## What is required
For this exercise, reproduce the entries below exactly, but only from the line containing "(* ===== verification/HeapPageStore.v" through the line containing "maps page ids to their offsets. *)", both included.

*** Data section ***

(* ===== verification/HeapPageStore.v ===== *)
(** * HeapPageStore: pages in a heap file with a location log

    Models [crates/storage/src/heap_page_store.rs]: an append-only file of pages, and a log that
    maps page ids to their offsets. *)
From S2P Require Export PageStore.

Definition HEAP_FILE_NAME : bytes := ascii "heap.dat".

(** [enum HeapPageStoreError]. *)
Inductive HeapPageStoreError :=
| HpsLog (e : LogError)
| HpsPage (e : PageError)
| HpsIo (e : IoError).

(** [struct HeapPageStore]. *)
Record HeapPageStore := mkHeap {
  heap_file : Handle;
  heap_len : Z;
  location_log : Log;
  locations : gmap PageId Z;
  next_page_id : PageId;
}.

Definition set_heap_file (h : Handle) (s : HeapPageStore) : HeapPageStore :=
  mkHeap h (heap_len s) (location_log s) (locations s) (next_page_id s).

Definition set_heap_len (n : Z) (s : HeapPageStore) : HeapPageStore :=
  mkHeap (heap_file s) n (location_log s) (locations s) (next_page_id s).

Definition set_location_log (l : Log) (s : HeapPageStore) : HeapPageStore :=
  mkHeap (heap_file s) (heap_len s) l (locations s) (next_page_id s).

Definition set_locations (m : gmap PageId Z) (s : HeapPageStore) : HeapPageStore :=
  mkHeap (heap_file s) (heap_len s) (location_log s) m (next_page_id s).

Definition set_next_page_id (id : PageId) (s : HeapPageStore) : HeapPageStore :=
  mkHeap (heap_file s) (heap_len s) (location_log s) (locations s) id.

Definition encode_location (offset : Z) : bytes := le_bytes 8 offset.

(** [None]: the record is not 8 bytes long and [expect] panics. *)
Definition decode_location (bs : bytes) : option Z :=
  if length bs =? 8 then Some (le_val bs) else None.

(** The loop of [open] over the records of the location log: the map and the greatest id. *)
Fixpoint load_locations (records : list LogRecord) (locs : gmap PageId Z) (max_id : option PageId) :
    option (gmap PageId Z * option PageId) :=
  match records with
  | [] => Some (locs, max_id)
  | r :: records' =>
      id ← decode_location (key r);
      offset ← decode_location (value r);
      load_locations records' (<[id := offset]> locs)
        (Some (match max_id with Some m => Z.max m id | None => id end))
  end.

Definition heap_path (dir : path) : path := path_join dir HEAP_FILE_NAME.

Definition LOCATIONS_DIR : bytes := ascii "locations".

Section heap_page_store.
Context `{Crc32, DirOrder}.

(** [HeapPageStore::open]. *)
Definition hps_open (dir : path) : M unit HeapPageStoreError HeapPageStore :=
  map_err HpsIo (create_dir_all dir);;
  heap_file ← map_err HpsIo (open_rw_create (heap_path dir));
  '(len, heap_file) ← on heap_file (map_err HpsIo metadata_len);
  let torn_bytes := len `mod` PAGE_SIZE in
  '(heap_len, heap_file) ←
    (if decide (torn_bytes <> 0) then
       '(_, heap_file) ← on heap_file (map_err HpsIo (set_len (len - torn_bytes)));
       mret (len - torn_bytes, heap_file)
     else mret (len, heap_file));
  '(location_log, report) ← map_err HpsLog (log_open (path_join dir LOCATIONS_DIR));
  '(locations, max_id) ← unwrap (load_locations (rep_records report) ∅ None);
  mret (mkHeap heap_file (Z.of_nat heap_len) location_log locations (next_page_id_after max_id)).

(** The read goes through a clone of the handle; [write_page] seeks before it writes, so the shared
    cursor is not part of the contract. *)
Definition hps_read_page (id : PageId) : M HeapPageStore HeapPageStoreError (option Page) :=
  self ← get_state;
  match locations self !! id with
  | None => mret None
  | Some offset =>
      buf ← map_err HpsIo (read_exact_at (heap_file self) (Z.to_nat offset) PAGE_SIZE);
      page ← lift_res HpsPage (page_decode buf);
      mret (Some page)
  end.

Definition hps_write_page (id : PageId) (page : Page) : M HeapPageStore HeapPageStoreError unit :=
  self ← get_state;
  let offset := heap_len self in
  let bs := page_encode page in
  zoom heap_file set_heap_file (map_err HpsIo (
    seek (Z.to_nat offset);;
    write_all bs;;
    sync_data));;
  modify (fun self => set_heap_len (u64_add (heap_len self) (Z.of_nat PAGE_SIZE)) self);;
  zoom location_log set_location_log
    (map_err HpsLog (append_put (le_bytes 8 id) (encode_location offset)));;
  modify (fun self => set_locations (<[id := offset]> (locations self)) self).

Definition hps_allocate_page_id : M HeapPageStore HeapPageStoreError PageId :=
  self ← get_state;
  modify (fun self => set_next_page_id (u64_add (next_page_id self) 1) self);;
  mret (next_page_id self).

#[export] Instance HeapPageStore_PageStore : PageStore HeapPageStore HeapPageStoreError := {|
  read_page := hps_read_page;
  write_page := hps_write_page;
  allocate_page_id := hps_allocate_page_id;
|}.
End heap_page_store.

*** End of Data section ***
*** Data section ***

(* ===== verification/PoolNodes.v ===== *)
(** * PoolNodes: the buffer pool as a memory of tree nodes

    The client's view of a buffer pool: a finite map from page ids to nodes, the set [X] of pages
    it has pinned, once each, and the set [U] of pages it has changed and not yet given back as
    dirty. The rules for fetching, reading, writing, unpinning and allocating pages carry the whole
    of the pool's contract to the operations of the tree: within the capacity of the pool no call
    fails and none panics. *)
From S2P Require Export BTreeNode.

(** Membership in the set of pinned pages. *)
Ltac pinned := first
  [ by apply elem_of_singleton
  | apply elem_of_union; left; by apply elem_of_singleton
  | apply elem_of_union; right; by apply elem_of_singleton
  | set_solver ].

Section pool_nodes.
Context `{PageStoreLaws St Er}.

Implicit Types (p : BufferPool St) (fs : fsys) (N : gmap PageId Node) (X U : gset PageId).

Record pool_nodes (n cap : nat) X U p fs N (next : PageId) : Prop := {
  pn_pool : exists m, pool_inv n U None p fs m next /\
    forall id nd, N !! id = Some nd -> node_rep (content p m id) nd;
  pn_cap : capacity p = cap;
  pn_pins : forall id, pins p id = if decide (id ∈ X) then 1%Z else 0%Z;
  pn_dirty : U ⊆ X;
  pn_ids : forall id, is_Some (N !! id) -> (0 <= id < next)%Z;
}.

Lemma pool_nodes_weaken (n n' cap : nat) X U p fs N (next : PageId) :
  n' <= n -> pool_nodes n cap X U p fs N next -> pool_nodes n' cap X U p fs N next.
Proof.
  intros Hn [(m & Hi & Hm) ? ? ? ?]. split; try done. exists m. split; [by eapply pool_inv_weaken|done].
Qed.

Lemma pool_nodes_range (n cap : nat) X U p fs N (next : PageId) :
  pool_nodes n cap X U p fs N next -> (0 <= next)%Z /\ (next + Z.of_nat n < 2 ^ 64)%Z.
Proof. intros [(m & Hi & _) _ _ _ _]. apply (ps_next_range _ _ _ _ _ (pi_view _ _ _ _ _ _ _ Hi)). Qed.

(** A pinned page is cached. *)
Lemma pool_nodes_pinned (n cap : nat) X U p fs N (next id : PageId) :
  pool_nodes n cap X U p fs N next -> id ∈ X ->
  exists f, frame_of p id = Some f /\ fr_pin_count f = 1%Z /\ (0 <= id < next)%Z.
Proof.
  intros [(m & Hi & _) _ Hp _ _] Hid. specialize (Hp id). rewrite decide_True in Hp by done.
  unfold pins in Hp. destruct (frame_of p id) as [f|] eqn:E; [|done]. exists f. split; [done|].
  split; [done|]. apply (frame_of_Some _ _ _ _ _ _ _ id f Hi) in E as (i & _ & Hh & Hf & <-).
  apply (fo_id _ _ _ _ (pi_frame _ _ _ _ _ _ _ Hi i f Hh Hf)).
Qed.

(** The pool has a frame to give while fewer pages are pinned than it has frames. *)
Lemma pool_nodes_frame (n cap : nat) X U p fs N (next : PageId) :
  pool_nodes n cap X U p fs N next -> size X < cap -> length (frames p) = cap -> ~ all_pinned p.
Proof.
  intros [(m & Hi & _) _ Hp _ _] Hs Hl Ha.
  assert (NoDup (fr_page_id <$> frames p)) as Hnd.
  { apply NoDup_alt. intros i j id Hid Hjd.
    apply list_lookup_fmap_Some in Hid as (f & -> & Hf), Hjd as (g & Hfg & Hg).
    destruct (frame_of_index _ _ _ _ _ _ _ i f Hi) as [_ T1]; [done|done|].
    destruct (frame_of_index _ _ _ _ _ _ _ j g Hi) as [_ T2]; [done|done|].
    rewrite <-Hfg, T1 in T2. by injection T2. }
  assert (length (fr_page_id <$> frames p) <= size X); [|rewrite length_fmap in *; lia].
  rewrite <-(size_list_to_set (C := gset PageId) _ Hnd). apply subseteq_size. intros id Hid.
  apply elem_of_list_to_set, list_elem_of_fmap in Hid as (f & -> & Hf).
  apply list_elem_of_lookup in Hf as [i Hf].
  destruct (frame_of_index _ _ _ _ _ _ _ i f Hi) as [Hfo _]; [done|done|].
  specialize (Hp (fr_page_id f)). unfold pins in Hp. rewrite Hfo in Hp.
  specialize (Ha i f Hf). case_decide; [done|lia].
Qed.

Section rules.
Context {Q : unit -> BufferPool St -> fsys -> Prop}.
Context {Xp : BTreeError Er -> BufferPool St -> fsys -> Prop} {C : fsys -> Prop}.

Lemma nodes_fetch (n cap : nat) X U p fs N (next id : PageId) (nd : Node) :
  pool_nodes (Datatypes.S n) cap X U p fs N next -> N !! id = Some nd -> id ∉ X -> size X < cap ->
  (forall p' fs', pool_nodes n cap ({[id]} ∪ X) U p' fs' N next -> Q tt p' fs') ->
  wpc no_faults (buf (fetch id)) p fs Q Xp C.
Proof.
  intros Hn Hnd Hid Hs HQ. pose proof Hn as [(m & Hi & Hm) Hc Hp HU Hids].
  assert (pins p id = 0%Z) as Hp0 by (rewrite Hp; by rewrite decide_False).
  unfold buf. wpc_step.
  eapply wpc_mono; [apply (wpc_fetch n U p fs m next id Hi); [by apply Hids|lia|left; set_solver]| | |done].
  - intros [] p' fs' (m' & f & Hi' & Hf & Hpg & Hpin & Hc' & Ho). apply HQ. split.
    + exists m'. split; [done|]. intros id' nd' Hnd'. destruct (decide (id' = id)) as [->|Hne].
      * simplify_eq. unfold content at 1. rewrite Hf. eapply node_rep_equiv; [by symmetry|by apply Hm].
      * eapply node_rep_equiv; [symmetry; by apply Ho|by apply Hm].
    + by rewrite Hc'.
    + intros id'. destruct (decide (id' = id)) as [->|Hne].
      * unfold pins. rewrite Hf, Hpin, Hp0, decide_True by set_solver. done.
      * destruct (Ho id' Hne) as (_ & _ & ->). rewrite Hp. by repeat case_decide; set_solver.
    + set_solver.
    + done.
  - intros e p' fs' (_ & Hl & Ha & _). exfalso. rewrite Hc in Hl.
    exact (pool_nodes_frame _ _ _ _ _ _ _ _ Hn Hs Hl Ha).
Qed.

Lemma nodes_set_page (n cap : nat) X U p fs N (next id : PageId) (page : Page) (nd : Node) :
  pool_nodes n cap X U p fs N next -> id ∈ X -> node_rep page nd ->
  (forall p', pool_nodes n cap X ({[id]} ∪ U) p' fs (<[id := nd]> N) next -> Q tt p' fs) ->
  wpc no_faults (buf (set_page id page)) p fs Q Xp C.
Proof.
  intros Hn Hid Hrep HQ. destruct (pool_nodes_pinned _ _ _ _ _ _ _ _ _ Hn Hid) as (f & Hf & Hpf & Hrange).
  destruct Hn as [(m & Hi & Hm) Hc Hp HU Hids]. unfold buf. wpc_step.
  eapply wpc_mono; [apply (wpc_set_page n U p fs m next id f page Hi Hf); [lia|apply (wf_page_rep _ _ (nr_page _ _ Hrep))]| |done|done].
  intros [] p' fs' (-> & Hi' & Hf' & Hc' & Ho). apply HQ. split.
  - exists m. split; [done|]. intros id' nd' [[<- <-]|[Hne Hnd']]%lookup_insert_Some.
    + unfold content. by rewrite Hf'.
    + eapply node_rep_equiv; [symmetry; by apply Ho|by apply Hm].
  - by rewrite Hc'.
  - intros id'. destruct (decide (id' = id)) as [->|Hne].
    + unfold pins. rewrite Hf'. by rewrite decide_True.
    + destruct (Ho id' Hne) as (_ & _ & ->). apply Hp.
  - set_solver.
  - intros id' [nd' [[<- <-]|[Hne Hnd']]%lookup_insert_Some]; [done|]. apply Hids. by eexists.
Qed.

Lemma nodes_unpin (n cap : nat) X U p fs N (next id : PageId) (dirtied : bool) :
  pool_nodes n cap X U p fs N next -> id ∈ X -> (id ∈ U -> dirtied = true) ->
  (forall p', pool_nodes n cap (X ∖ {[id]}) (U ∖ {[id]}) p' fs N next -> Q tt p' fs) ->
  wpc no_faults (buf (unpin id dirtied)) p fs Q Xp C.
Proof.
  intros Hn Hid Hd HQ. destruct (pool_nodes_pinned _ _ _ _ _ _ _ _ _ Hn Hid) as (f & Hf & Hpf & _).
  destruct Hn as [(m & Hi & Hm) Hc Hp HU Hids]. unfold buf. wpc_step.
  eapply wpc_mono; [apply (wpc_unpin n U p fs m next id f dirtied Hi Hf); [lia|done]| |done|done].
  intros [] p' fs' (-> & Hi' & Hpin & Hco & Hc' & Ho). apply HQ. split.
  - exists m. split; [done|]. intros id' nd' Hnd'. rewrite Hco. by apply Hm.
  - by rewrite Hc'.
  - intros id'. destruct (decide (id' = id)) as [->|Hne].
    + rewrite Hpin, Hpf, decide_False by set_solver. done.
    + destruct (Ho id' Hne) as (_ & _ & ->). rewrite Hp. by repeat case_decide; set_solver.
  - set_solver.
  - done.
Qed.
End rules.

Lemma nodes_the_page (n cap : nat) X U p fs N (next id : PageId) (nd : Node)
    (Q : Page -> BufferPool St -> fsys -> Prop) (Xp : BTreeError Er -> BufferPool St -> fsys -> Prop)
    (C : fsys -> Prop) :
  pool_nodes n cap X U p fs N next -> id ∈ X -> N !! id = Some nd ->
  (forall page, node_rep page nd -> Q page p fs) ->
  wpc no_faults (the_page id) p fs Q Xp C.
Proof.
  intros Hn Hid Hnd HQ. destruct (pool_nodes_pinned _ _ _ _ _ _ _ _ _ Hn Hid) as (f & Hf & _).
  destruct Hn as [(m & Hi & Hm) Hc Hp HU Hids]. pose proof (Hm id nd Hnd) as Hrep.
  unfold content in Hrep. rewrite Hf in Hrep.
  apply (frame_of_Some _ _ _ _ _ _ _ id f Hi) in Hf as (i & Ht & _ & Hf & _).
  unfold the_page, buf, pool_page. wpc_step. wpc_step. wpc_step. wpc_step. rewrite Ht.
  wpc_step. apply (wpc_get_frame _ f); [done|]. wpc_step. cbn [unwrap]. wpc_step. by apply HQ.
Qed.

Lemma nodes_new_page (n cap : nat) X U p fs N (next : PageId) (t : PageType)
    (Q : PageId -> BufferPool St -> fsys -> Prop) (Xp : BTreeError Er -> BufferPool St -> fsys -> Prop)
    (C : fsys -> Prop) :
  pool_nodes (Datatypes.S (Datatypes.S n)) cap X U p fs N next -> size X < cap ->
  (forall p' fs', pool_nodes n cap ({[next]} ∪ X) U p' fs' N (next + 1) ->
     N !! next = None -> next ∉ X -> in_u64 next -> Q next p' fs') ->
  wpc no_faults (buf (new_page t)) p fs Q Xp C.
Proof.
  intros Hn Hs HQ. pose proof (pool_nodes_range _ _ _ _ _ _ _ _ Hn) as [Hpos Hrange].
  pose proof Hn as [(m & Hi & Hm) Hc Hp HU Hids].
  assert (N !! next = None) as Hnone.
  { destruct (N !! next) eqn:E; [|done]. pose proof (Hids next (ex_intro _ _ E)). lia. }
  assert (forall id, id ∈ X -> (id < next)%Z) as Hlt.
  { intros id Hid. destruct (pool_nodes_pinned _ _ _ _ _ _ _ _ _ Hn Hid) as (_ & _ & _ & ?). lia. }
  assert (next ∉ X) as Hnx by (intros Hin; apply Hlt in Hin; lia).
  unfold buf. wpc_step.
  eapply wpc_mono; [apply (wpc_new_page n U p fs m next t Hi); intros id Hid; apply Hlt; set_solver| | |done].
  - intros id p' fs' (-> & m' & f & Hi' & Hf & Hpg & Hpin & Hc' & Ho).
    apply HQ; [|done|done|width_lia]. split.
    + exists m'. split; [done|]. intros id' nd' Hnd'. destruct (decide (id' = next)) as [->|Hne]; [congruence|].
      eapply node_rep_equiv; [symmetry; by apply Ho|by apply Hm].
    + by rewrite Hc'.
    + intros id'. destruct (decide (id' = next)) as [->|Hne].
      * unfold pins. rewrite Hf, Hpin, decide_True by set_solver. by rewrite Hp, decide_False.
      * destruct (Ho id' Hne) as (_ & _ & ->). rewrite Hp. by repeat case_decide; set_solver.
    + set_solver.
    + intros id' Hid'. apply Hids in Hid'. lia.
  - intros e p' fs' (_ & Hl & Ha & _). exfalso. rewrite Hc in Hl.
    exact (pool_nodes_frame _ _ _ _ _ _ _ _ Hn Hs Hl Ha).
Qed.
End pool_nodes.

*** End of Data section ***
*** Data section ***

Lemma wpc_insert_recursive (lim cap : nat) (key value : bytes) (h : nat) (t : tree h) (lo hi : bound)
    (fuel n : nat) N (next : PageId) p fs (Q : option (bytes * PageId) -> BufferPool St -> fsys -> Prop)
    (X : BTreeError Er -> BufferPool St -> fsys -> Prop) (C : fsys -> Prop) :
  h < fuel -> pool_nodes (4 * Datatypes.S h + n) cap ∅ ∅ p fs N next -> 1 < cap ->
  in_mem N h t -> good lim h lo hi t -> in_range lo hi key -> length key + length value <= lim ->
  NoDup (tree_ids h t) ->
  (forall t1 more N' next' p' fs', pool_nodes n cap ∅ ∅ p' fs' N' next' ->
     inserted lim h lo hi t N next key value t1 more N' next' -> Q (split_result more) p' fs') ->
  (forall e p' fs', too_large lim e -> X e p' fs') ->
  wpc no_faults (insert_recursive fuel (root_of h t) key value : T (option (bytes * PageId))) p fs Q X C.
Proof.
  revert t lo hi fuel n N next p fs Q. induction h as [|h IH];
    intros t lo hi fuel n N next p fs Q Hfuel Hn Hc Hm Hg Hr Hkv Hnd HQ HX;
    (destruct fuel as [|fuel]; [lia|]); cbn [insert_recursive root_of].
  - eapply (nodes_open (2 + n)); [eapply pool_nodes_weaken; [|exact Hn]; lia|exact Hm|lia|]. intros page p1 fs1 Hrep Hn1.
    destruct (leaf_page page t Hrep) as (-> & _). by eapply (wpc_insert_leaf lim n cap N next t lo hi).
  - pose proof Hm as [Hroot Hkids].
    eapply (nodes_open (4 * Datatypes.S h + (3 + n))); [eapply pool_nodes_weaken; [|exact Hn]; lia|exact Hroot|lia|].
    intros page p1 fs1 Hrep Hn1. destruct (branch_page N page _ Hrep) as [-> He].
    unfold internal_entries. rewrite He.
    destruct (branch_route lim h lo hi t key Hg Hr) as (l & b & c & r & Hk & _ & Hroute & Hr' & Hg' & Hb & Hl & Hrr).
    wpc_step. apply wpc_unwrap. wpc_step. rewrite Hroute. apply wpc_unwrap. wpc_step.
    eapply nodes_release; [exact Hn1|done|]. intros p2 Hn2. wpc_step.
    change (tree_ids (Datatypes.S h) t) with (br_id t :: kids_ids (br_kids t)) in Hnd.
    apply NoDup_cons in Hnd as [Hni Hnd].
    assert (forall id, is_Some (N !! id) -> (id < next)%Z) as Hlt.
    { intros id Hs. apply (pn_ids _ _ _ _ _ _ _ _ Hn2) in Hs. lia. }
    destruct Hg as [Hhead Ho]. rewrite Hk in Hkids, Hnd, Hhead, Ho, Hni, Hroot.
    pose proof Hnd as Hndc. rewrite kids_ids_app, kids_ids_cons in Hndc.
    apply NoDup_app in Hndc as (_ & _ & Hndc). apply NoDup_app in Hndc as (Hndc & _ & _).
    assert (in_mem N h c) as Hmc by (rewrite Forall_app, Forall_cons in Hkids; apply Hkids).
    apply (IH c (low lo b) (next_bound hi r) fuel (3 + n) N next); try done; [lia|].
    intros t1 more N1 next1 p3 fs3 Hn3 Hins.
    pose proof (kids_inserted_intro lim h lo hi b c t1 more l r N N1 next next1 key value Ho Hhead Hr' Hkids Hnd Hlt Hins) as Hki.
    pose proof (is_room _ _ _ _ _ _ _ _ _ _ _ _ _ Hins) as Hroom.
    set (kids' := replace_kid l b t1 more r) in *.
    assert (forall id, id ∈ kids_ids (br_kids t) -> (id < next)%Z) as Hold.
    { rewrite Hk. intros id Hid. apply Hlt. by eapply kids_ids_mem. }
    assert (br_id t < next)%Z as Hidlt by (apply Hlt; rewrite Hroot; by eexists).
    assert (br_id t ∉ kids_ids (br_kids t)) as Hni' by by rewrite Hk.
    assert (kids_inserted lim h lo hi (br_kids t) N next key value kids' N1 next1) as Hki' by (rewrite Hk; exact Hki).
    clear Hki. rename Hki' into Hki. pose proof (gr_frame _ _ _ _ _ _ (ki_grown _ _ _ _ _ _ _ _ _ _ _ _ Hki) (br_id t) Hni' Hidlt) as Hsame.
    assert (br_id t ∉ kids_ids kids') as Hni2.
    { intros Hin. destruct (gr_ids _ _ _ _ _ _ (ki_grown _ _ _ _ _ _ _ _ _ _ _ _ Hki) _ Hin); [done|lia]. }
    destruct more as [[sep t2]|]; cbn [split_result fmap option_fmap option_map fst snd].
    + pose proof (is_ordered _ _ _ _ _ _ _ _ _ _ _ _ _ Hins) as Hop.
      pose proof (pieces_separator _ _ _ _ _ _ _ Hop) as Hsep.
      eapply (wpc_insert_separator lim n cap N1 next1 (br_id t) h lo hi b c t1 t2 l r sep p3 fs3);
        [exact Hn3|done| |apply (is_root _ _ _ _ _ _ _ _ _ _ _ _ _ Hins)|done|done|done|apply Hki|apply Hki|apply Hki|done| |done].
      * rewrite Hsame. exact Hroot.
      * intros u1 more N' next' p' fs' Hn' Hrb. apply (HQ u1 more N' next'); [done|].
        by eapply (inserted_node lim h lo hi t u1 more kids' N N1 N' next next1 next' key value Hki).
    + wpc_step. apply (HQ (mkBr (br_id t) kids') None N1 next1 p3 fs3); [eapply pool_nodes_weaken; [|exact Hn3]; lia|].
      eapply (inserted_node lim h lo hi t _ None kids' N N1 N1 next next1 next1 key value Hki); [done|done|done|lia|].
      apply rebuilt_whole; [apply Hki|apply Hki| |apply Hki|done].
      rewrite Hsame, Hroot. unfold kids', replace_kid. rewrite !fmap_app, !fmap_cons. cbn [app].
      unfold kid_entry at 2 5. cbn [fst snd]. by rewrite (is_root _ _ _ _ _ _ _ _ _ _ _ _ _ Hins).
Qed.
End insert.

*** End of Data section ***

## Result for this task
(* ===== verification/HeapPageStore.v ===== *)
(** * HeapPageStore: pages in a heap file with a location log

    Models [crates/storage/src/heap_page_store.rs]: an append-only file of pages, and a log that
    maps page ids to their offsets. *)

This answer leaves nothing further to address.